Hunt through the entries for the word "authHeader" and copy each line in which it appears.

_Provided data_
== Segment start ==

(** The effect of the loaded rules on one header. *)
Lemma override_layer_spec rules accepted t ov c p m k own :
  validateRequestOverrides rules = Ok accepted -> token (authHeader t) -> override_walk accepted c p m ov ->
  override_layer t ov k own =
    if decide (k = CanonicalHeaderKey (authHeader t)) then own
    else match last_of (rule_action k) (filter (fun r => rule_matches c p m r = true) accepted) with
         | Some (Some v) => Some [v]
         | Some None => None
         | None => own
         end.
Proof.
  intros Ha Ht Hov. unfold override_layer. destruct ov as [[walk removes]|].
  2: { unfold override_walk in Hov. pose proof (resolve_spec accepted c p m) as Hspec. cbv zeta in Hspec.
    destruct (resolveRequestOverrides _ _ _ _); [done|]. rewrite Hspec. by case_decide. }
  destruct (override_walk_spec rules accepted Ha _ _ _ _ _ Hov) as (_ & Hw & Hr). set (matching := filter _ accepted) in *.
  assert (Hname : forall n a, last_of (rule_action n) matching = Some a ->
      CanonicalHeaderKey n = n /\ overrideHeaderAuthOwned n (authHeader t) = bool_decide (n = CanonicalHeaderKey (authHeader t))).
  { intros n a Hn. destruct (last_action_name rules accepted Ha c p m n a Hn) as (H1 & H2 & H3).
    split; [exact H2|]. by apply gate_covers_belt. }
  assert (Hnamed : forall n v, named k walk = Some (n, v) -> n = k /\ last_of (rule_action k) matching = Some (Some v)).
  { intros n v [Hin Hk]%named_Some. apply Hw in Hin. destruct (Hname _ _ Hin) as [Hc _]. rewrite Hc in Hk. by subst n. }
  destruct (existsb _ removes) eqn:Ee.
  - apply existsb_exists in Ee as (n & Hin & Hn). apply list_elem_of_In, Hr in Hin. destruct (Hname _ _ Hin) as [Hc Hb].
    rewrite Hb, Hc, andb_true_iff, negb_true_iff, bool_decide_eq_true, bool_decide_eq_false in Hn. destruct Hn as [-> Hne].
    by rewrite decide_False, Hin by exact Hne.
  - destruct (decide (k = _)) as [Hauth|Hauth].
    + destruct (named k walk) as [[n v]|] eqn:En; [|done]. destruct (Hnamed n v eq_refl) as [-> Hl].
      destruct (Hname _ _ Hl) as [_ Hb]. by rewrite Hb, bool_decide_eq_true_2.
    + destruct (last_of (rule_action k) matching) as [[v|]|] eqn:El.
      * destruct (Hname _ _ El) as [Hc Hb]. destruct (named k walk) as [[n w]|] eqn:En.
        -- destruct (Hnamed n w eq_refl) as [-> [= ->]]. by rewrite Hb, bool_decide_eq_false_2.
        -- apply Hw in El. by destruct (named_None _ _ _ _ En El).
      * exfalso. destruct (Hname _ _ El) as [Hc Hb]. apply Hr, list_elem_of_In in El.
        rewrite <- not_true_iff_false, existsb_exists in Ee. apply Ee. exists k. split; [exact El|].
        by rewrite Hb, Hc, bool_decide_eq_true_2, bool_decide_eq_false_2.
      * destruct (named k walk) as [[n w]|] eqn:En; [|done]. by destruct (Hnamed n w eq_refl) as [_ ?].
Qed.

(** An operator's override reaches the wire. For a configuration the load
    boundary accepted, every header but the target's own auth header and the two
    the transport owns is decided by the last matching rule that mentions it: set
    to its value, or removed, whatever the client and the provider's
    configuration say; a header no matching rule mentions, and the auth header,
    are as they would be without overrides. *)
Theorem override_wins rules accepted mint client t key provider ov c p m :
  validateRequestOverrides rules = Ok accepted -> valid_request client t provider -> override_walk accepted c p m ov ->
  forall k, upstreamHeaders mint client t key provider ov !! k =
    if decide (k = str "Accept-Encoding" \/ k = str "Range") then None
    else if decide (k = CanonicalHeaderKey (authHeader t)) then upstreamHeaders mint client t key provider None !! k
    else match last_of (rule_action k) (filter (fun r => rule_matches c p m r = true) accepted) with
         | Some (Some v) => Some [v]
         | Some None => None
         | None => upstreamHeaders mint client t key provider None !! k
         end.
Proof.
  intros Ha Hv Hov k. rewrite (valid_lookup rules accepted Ha _ _ _ _ _ _ c p m) by done.
  rewrite upstream_lookup by (done || apply distinct_names; apply Hv).
  unfold header_of. destruct (decide (k = str "Accept-Encoding" \/ k = str "Range")); [done|]. cbn [override_layer].
  apply (override_layer_spec rules accepted); [done|apply valid_auth_token, Hv|done].
Qed.
End assembly.

(** ** A request *)

#[local] Instance demo_unicode : Unicode := ascii_unicode.
#[local] Instance demo_httpguts : Httpguts := token_httpguts.

Definition demo_rules : list RequestOverride :=
  [Override (str " app ") [] [] {[str "x-flavor" := str " plain "]} [str "user-agent"] (Some (Body (Some 256) None));
   Override [] (str "openai.com") [] {[str "X-Flavor" := str "vanilla"]} [] None].
Definition demo_accepted : list RequestOverride :=
  match validateRequestOverrides demo_rules with Ok out => out | Err _ => [] end.
Definition demo_client : header := list_to_map [
  (str "User-Agent", [str "app/1"]); (str "Authorization", [str "Bearer operator"]); (str "Cookie", [str "a=b"]);
  (str "X-Proxy-Base-Url", [str "https://api.openai.com"]); (str "Connection", [str "keep-alive, x-secret"]);
  (str "X-Secret", [str "1"]); (str "Range", [str "bytes=0-"]); (str "X-App", [str "1"; str "2"])].
Definition demo_target : target := Target (str "x-api-key") [] [(str "x-trace", [str "t"])].
Definition demo_provider : list (bytes * bytes) := [(str "x-client", str "cli")].
Definition demo_mint (_ : bytes) : templates := Templates [] [] [] [].
Definition demo_override : option (list (bytes * bytes) * list bytes) :=
  (fun rv => (map_to_list (rv_headers rv), rv_removes rv)) <$>
    resolveRequestOverrides demo_accepted (str "app") (str "openai.com") (str "gpt").
Definition demo_sent : header := upstreamHeaders demo_mint demo_client demo_target (str "sk") demo_provider demo_override.

Lemma demo_loaded : validateRequestOverrides demo_rules = Ok demo_accepted.
Proof. vm_compute. reflexivity. Qed.
Lemma demo_walk : override_walk demo_accepted (str "app") (str "openai.com") (str "gpt") demo_override.
Proof. unfold override_walk, demo_override. destruct (resolveRequestOverrides _ _ _ _); [by split|exact I]. Qed.
Lemma demo_valid : valid_request demo_client demo_target demo_provider.
Proof.
  split.
  - apply (bool_decide_unpack (map_Forall (fun k _ => CanonicalHeaderKey k = k) demo_client)). by vm_compute.
  - right. vm_compute. reflexivity.
  - vm_compute. reflexivity.
  - intros k vs Hin. apply list_elem_of_singleton in Hin. injection Hin as -> ->. vm_compute. reflexivity.
  - vm_compute. reflexivity.
Qed.

Lemma upstream_headers_exact_witness :
  demo_sent !! str "X-Flavor" = Some [str "vanilla"] /\ demo_sent !! str "X-Api-Key" = Some [str "sk"] /\
  demo_sent !! str "X-App" = Some [str "1"; str "2"] /\ demo_sent !! str "X-Secret" = None /\ demo_sent !! str "User-Agent" = None.
Proof.
  unfold demo_sent. rewrite !(upstream_headers_exact _ _ _ _ _ _ _ _ _ _ _ demo_loaded demo_valid demo_walk).
  vm_compute. repeat split.
Defined.


Lemma override_wins_witness : demo_sent !! str "X-Flavor" = Some [str "vanilla"] /\ demo_sent !! str "User-Agent" = None.
Proof.
  pose proof (override_wins demo_rules demo_accepted demo_mint demo_client demo_target (str "sk") demo_provider demo_override
    (str "app") (str "openai.com") (str "gpt") demo_loaded demo_valid demo_walk) as Hw.
  split; unfold demo_sent; rewrite Hw; vm_compute; reflexivity.
Defined.
Lemma flags_commitSSE now p : let p' := commitSSELocked now p in
  (p_started p = true -> p_started p' = true) /\ p_stopped p' = p_stopped p /\ p_stopClosed p' = p_stopClosed p /\ p_armed p' = p_armed p.
Proof. unfold commitSSELocked. by destruct (_ || _). Qed.

Lemma flags_Write now b a p : let p' := (Write now b a p).1 in
  (p_started p = true -> p_started p' = true) /\ p_stopped p' = p_stopped p /\ p_stopClosed p' = p_stopClosed p /\ p_armed p' = p_armed p.
Proof.
  unfold Write. destruct (p_stopped p) eqn:E; [done|]. cbv zeta. cbn [fst].
  set (p1 := if negb (p_started p) then commitSSELocked now p else p).
  pose proof (flags_locked now Handler b a (set_lastWrite now p1)) as Hf. injection Hf as -> _ -> -> ->. cbn.
  unfold p1. destruct (negb (p_started p)); [|done]. destruct (flags_commitSSE now p) as (? & Hs & ? & ?). rewrite E in Hs. done.
Qed.

(** A step of a pacer operation that keeps the goroutines. *)
Lemma sys_ok_op y now p : sys_ok y -> ok now p ->
  (p_started (y_p y) = true -> p_started p = true) -> p_stopped p = p_stopped (y_p y) ->
  p_stopClosed p = p_stopClosed (y_p y) -> p_armed p = p_armed (y_p y) -> sys_ok (on_pacer now p y).
Proof. intros [] Hok Hst Hs Hc Ha. split; cbn; rewrite ?Hs, ?Hc, ?Ha; auto. Qed.

(** Start: the ticker goes exactly when it was not armed, and a comment follows
    only a committed status. *)
Lemma Start_facts now now' p p' go first : ok now p -> now <= now' -> Start now' p = (p', go, first) ->
  ok now' p' /\ p_stopped p' = p_stopped p /\ p_stopClosed p' = p_stopClosed p /\
  (p_started p = true -> p_started p' = true) /\ (first = true -> p_started p' = true) /\
  (if p_stopped p then p' = p /\ go = false else p_armed p' = true /\ go = negb (p_armed p)).
Proof.
  intros Hok Hle. unfold Start, ensureArmedLocked. destruct (p_stopped p) eqn:Es.
  { intros [= <- <- <-]. rewrite Es. split; [by apply (ok_later now)|]. done. }
  rewrite orb_false_r. set (p1 := if p_armed p then p else set_armed p).
  assert (H1 : ok now p1 /\ p_stopped p1 = false /\ p_stopClosed p1 = p_stopClosed p /\ p_started p1 = p_started p /\ p_armed p1 = true).
  { unfold p1. destruct (p_armed p) eqn:Ea; [done|]. split; [by apply ok_armed|]. done. }
  replace (if p_armed p then (p, false) else (set_armed p, true)) with (p1, negb (p_armed p)) by (unfold p1; by destruct (p_armed p)).
  destruct H1 as (Hok1 & Hs1 & Hc1 & Hst1 & Ha1). destruct (p_modeSet p1 && negb (p_sse p1)) eqn:Em.
  { intros [= <- <- <-]. split; [by apply (ok_later now)|]. by rewrite Hst1. }
  intros [= <- <- <-]. destruct (p_started p1) eqn:E1; cbn [negb].
  - split; [by apply (ok_later now)|]. by rewrite E1.
  - split; [by apply (ok_commitSSE now)|]. unfold commitSSELocked. rewrite E1, Hs1, Em. cbn. by rewrite Hs1, Hc1, Ha1.
Qed.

== Segment end ==

_Exercise answer_
  validateRequestOverrides rules = Ok accepted -> token (authHeader t) -> override_walk accepted c p m ov ->
    if decide (k = CanonicalHeaderKey (authHeader t)) then own
      CanonicalHeaderKey n = n /\ overrideHeaderAuthOwned n (authHeader t) = bool_decide (n = CanonicalHeaderKey (authHeader t))).
    else if decide (k = CanonicalHeaderKey (authHeader t)) then upstreamHeaders mint client t key provider None !! k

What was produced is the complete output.